Summa Teologica - I |
C. G., I, c. 45; Comp. Theol., c. 31; In 12 Metaph., lect. 11
Pare che il conoscere stesso di Dio non sia la sua sostanza.
1. Il conoscere è una certa operazione.
Ma ogni operazione indica qualcosa che esce dall'operante.
Quindi il conoscere di Dio non è la sua stessa sostanza.
2. Conoscere se stesso nell'atto di conoscere non equivale a intendere qualcosa di grande e di primario nell'ordine intellettivo, ma qualcosa di secondario e di accessorio.
Se dunque Dio è il suo stesso conoscere, conoscersi sarà per lui ciò che è per noi il conoscere che conosciamo.
E così conoscersi non sarà per lui qualcosa di grande [ e di primario ].
3. Ogni conoscere è un conoscere qualcosa.
Quando dunque Dio si conosce, se egli stesso non è altro che il suo conoscere, [ bisognerebbe dire che ] il conoscere divino, [ e quindi la sostanza divina ], non è altro che un conoscere di conoscere, e così all'infinito.
L'intendere di Dio non si identifica quindi con la sua sostanza.
S. Agostino [ De Trin. 7,2.3; cf. 6,4.6 ] dice: « Per Dio l'essere è essere sapiente ».
Ora, essere sapiente è lo stesso che conoscere.
Quindi per Dio l'essere è conoscere.
Ma l'essere di Dio è la sua sostanza.
Quindi il conoscere di Dio si identifica con la sua sostanza.

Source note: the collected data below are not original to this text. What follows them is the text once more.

(* ===== verification/SdkStakingRef.v ===== *)
(** A concrete instance of [SdkStaking] that satisfies its laws: a staking
    keeper over finite maps, without hooks, that issues and removes shares at
    the validator's rate as the SDK documents.  The text of a validator is a
    parameter: the tests of the theorems use the operator's address, or a text
    that is no address. *)

From stdpp Require Import base gmap strings list fin_maps.
From Stdlib Require Import ZArith Lia.
From S2P Require Import Prelude Sdk SdkRef SdkExt SdkExtRef SdkStaking.

#[local] Open Scope Z_scope.

Module SdkStakingRef.
Import SdkRef SdkExtRef.

#[local] Instance outcome_string_eq_dec : EqDecision (outcome string).
Proof. solve_decision. Defined.

Record keeper := mkKeeper {
  k_vals : gmap string SValidator;
  k_cons : gmap string string;
  k_dels : gmap (string * string) Delegation;
  k_ubds : gmap (string * string) UnbondingDelegation;
  k_reds : gmap (string * string * string) Redelegation;
  k_ubdq : list (Z * (string * string));
  k_redq : list (Z * (string * string * string));
  k_denom : string;
  k_unbonding : Z;
}.

Definition k_set_vals m k := mkKeeper m (k_cons k) (k_dels k) (k_ubds k) (k_reds k) (k_ubdq k) (k_redq k) (k_denom k) (k_unbonding k).
Definition k_set_dels m k := mkKeeper (k_vals k) (k_cons k) m (k_ubds k) (k_reds k) (k_ubdq k) (k_redq k) (k_denom k) (k_unbonding k).
Definition k_set_ubds m k := mkKeeper (k_vals k) (k_cons k) (k_dels k) m (k_reds k) (k_ubdq k) (k_redq k) (k_denom k) (k_unbonding k).
Definition k_set_reds m k := mkKeeper (k_vals k) (k_cons k) (k_dels k) (k_ubds k) m (k_ubdq k) (k_redq k) (k_denom k) (k_unbonding k).
Definition k_set_ubdq q k := mkKeeper (k_vals k) (k_cons k) (k_dels k) (k_ubds k) (k_reds k) q (k_redq k) (k_denom k) (k_unbonding k).
Definition k_set_redq q k := mkKeeper (k_vals k) (k_cons k) (k_dels k) (k_ubds k) (k_reds k) (k_ubdq k) q (k_denom k) (k_unbonding k).

(** An address is any string but the empty one. *)
Definition addr (s : string) : outcome string := if decide (s = ""%string) then Panic else Ok s.

Lemma addr_Ok s a : addr s = Ok a → s = a ∧ a ≠ ""%string.
Proof. unfold addr. case_decide; [done|]. by intros [= <-]. Qed.

Definition tokens_of (v : SValidator) (x : Dec) : outcome Dec :=
  y ← Dec_MulInt x (sv_Tokens v); Dec_Quo y (sv_DelegatorShares v).

Definition shares_of (v : SValidator) (x : Z) : outcome Dec :=
  if sv_DelegatorShares v =? 0 then Ok (ToDec x) else
  y ← Dec_MulInt (sv_DelegatorShares v) x; Dec_QuoInt y (sv_Tokens v).

Definition with_stake (v : SValidator) (t : Z) (x : Dec) : SValidator :=
  mkSValidator (sv_OperatorAddress v) (sv_Jailed v) (sv_Status v) t x (sv_MinSelfDelegation v).

Definition put_val (k : keeper) (v : SValidator) : outcome keeper :=
  a ← addr (sv_OperatorAddress v); Ok (k_set_vals (<[a := v]> (k_vals k)) k).

(** Records that do not fit their key are not found. *)
Definition get_val (k : keeper) (a : string) : option SValidator :=
  match k_vals k !! a with
  | Some v => if decide (addr (sv_OperatorAddress v) = Ok a) then
                if (0 <=? sv_Tokens v) && (0 <=? sv_DelegatorShares v) then Some v else None
              else None
  | None => None
  end.

Definition get_ubd (k : keeper) (d v : string) : option UnbondingDelegation :=
  match k_ubds k !! (d, v) with
  | Some u => if decide (addr (ud_DelegatorAddress u) = Ok d ∧ addr (ud_ValidatorAddress u) = Ok v) then Some u else None
  | None => None
  end.

Definition get_red (k : keeper) (d v v' : string) : option Redelegation :=
  match k_reds k !! (d, v, v') with
  | Some r => if decide (addr (rd_DelegatorAddress r) = Ok d ∧ addr (rd_ValidatorSrcAddress r) = Ok v ∧
                         addr (rd_ValidatorDstAddress r) = Ok v') then Some r else None
  | None => None
  end.

Definition set_ubd (k : keeper) (u : UnbondingDelegation) : outcome keeper :=
  d ← addr (ud_DelegatorAddress u); v ← addr (ud_ValidatorAddress u);
  Ok (k_set_ubds (<[(d, v) := u]> (k_ubds k)) k).
Definition remove_ubd (k : keeper) (u : UnbondingDelegation) : outcome keeper :=
  d ← addr (ud_DelegatorAddress u); v ← addr (ud_ValidatorAddress u);
  Ok (k_set_ubds (delete (d, v) (k_ubds k)) k).
Definition set_red (k : keeper) (r : Redelegation) : outcome keeper :=
  d ← addr (rd_DelegatorAddress r); v ← addr (rd_ValidatorSrcAddress r); v' ← addr (rd_ValidatorDstAddress r);
  Ok (k_set_reds (<[(d, v, v') := r]> (k_reds k)) k).
Definition remove_red (k : keeper) (r : Redelegation) : outcome keeper :=
  d ← addr (rd_DelegatorAddress r); v ← addr (rd_ValidatorSrcAddress r); v' ← addr (rd_ValidatorDstAddress r);
  Ok (k_set_reds (delete (d, v, v') (k_reds k)) k).

Definition add_stake (k : keeper) (v : SValidator) (x : Z) : outcome (keeper * SValidator * Dec) :=
  n ← shares_of v x;
  let v' := with_stake v (sv_Tokens v + x) (sv_DelegatorShares v + n) in
  if (0 <=? sv_Tokens v') && (0 <=? sv_DelegatorShares v') then k ← put_val k v'; Ok (k, v', n) else Panic.

Definition remove_stake (k : keeper) (v : SValidator) (x : Dec) : outcome (keeper * SValidator * Z) :=
  let left := sv_DelegatorShares v - x in
  amt ← (if left =? 0 then Ok (sv_Tokens v) else t ← tokens_of v x; Dec_TruncateInt t);
  let v' := with_stake v (sv_Tokens v - amt) left in
  if sv_Tokens v' <? 0 then Panic else k ← put_val k v'; Ok (k, v', amt).

Definition pool_op (f : bank_state → Coins → outcome bank_state) (k : keeper) (b : bank_state) (x : Z) : outcome bank_state :=
  if x <=? 0 then Ok b else f b [mkCoin (k_denom k) x].

(** The SDK's own unbonding. *)
Definition base_unbond (k : keeper) (b : bank_state) (d v : string) (x : Dec) : outcome (keeper * bank_state * Z) :=
  match k_dels k !! (d, v), get_val k v with
  | Some dl, Some val =>
      if dl_Shares dl <? x then Err (ErrExt "staking/not enough delegation shares") else
      let left := dl_Shares dl - x in
      let k := k_set_dels (if left =? 0 then delete (d, v) (k_dels k)
                 else <[(d, v) := mkDelegation (dl_DelegatorAddress dl) (dl_ValidatorAddress dl) left]> (k_dels k)) k in
      '(k, _, amt) ← remove_stake k val x; Ok (k, b, amt)
  | _, _ => Err (ErrExt "staking/no delegation")
  end.

Definition from_validator (k : keeper) (v : string) : list UnbondingDelegation :=
  omap (fun e => if decide (e.1.2 = v) then get_ubd k e.1.1 v else None) (map_to_list (k_ubds k)).
Definition from_src (k : keeper) (v : string) : list Redelegation :=
  omap (fun e => if decide (e.1.1.2 = v) then get_red k e.1.1.1 v e.1.2 else None) (map_to_list (k_reds k)).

È necessario dire che il conoscere di Dio è la sua stessa sostanza.
Se infatti il conoscere di Dio fosse distinto dalla sua sostanza bisognerebbe, come dice Aristotele [ Met. 12,9 ], che l'atto e la perfezione della sostanza divina fossero qualche altra cosa, a cui la divina sostanza direbbe ordine come la potenza all'atto ( il che è del tutto impossibile ): infatti il conoscere è la perfezione e l'atto di colui che conosce.
Ora, è da approfondirsi come ciò avvenga.
Sopra [ a. 2 ] infatti abbiamo detto che il conoscere non è un'azione che ha un termine esterno, ma resta nell'operante come suo atto e perfezione, allo stesso modo in cui l'essere è la perfezione dell'esistente: poiché come l'essere dipende dalla forma, così il conoscere dipende dalla specie intelligibile.
Ora, in Dio non vi è una forma che sia distinta dal suo essere, come si è provato sopra [ q. 3, a. 4 ].
Quindi, siccome la sua essenza è anche la sua specie intelligibile, come si è già detto [ a. 2 ], ne viene di necessità che il suo conoscere è anche la sua essenza e il suo essere.
E così è evidente, da quanto abbiamo spiegato [ qui e nell' a. 2 ], che in Dio l'intelletto, l'oggetto conosciuto, la specie intelligibile e la stessa intellezione sono una sola e identica cosa.
È chiaro, perciò, che quando si afferma che Dio conosce non si pone in lui alcuna molteplicità.
1. L'intellezione non è un'operazione transitiva che esce dall'operante, ma è un'operazione immanente.
2. Quando si conosce un'intellezione che non è sussistente, certo non si conosce qualcosa di grande [ e di primario ], come quando noi conosciamo il nostro conoscere.
Ma ciò non si può dire del conoscere divino, che è sussistente.
3. E ciò vale anche per la terza obiezione.
Infatti l'intellezione divina, che è in se stessa sussistente, ha per oggetto se medesima e non un'altra cosa, per cui si debba procedere all'infinito.